▶ Work required
Copy out the entries below exactly as they stand, but only from the line containing "Proof. apply (handleReceive_empty_body_spins" through the line containing "its payload and".

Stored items
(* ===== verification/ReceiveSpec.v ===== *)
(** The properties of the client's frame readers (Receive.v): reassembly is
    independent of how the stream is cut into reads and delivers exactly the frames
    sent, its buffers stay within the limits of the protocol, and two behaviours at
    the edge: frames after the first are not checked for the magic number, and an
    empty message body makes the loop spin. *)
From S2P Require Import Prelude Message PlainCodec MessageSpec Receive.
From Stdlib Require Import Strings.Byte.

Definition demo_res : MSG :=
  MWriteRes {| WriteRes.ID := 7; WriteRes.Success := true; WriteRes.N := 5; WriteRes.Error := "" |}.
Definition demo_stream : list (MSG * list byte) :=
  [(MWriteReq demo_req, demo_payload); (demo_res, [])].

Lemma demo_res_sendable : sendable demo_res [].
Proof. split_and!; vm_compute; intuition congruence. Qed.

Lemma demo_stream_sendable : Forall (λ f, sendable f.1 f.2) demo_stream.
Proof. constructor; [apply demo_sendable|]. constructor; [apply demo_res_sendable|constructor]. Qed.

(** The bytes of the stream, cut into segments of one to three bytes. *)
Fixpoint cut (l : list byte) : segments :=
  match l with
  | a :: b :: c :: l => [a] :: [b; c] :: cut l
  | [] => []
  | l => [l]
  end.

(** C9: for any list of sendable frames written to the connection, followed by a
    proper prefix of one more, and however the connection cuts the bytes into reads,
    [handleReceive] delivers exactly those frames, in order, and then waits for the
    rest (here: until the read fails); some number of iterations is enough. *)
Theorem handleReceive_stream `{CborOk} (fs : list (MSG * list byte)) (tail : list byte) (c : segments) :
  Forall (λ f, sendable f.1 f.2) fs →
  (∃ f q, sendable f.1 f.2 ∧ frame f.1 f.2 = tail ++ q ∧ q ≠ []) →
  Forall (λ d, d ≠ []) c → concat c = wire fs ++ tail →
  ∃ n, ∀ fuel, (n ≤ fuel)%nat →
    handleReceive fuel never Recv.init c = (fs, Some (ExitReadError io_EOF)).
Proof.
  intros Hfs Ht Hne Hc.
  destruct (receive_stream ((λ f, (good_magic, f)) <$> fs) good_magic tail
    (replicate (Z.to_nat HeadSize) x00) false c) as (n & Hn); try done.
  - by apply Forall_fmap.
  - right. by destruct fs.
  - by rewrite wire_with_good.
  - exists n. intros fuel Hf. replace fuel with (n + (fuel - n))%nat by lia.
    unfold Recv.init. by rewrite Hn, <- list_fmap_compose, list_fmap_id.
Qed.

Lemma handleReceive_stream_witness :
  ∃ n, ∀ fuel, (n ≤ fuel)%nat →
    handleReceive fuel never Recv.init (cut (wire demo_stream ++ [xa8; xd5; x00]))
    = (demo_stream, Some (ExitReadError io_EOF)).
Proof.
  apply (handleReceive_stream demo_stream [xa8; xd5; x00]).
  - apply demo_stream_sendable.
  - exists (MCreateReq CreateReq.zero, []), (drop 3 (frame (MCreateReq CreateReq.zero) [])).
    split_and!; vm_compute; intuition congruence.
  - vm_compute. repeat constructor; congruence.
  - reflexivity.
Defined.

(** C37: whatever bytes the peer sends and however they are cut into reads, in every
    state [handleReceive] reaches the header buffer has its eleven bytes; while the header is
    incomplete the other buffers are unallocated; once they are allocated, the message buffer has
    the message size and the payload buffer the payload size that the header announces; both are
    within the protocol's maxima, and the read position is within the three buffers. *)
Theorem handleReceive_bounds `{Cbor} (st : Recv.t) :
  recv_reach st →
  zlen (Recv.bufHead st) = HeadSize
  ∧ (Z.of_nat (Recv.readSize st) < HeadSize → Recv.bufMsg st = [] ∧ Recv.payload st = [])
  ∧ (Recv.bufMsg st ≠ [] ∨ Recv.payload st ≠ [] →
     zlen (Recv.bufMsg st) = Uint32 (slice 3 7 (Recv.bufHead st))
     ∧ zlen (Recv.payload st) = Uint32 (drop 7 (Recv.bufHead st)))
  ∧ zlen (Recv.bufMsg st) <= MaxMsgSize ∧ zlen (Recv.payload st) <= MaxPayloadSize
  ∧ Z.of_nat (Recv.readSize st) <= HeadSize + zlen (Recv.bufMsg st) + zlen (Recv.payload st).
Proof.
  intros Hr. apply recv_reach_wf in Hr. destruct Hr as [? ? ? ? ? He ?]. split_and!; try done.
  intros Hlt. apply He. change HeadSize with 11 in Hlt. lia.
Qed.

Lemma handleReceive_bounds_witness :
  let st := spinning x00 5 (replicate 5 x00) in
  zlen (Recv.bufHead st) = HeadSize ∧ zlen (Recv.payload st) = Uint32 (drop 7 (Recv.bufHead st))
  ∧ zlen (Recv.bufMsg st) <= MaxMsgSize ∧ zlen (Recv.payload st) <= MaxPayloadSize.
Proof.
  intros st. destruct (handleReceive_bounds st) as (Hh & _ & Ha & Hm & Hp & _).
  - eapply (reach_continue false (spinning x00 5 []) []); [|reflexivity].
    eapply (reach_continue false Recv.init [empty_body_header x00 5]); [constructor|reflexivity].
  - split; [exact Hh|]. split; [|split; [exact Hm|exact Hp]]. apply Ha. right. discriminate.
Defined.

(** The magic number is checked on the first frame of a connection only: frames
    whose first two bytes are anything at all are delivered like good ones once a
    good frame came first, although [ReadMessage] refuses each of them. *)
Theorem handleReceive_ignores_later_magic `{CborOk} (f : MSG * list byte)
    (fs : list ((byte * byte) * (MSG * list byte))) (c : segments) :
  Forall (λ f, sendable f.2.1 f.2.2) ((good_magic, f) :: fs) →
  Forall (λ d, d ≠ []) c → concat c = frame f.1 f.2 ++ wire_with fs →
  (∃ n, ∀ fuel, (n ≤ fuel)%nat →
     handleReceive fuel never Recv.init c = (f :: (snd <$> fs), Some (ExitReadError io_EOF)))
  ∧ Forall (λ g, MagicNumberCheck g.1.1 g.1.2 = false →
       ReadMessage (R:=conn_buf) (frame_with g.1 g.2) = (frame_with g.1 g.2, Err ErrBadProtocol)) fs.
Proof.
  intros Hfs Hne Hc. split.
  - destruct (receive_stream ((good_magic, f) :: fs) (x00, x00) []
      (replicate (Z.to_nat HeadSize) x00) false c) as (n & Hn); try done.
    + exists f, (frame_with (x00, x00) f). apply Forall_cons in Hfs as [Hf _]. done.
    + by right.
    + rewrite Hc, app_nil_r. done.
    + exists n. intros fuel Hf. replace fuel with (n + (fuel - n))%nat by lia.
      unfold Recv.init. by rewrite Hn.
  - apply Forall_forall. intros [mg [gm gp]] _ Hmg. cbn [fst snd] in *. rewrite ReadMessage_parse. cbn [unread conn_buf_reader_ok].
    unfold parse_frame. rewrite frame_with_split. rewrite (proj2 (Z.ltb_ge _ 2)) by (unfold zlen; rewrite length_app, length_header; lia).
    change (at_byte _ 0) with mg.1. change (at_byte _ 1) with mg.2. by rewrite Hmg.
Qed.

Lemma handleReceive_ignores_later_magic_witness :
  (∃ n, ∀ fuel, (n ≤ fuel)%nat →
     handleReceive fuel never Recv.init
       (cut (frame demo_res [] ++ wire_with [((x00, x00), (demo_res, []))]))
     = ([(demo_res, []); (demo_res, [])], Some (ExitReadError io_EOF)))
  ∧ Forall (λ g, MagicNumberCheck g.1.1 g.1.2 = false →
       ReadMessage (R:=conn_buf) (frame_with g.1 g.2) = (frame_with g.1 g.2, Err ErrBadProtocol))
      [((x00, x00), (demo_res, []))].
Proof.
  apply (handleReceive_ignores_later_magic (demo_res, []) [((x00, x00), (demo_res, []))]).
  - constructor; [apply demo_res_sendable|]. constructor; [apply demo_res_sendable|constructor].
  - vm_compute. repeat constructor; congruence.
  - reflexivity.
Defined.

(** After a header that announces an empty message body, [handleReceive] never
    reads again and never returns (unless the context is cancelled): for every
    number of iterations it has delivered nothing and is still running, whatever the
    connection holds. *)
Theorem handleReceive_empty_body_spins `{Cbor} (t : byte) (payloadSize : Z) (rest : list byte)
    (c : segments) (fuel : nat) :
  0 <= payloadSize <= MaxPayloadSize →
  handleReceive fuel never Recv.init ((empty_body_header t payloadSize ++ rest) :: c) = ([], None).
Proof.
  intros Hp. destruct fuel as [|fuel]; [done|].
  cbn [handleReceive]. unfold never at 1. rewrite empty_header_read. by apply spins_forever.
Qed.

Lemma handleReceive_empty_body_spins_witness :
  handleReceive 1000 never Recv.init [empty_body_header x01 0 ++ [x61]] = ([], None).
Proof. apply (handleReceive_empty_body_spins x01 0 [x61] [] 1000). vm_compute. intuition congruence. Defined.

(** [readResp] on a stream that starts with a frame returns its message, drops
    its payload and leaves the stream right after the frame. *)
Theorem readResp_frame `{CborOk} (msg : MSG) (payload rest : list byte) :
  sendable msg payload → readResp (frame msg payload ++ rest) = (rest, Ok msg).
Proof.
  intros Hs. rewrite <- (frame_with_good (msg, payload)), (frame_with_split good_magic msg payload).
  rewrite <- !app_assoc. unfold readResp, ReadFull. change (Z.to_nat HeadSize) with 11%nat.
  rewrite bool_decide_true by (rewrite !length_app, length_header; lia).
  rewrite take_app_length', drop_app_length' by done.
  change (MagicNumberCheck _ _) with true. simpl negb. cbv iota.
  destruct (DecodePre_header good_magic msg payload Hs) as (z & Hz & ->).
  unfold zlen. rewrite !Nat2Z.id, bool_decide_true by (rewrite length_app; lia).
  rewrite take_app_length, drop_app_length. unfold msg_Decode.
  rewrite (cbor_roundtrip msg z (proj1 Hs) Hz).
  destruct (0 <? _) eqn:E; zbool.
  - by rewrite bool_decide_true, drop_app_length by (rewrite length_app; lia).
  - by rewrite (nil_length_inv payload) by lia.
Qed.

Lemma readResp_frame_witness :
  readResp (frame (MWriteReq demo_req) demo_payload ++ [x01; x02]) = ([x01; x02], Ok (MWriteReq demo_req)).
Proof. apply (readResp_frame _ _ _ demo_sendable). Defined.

▶ Your solution
Proof. apply (handleReceive_empty_body_spins x01 0 [x61] [] 1000). vm_compute. intuition congruence. Defined.

(** [readResp] on a stream that starts with a frame returns its message, drops
    its payload and leaves the stream right after the frame. *)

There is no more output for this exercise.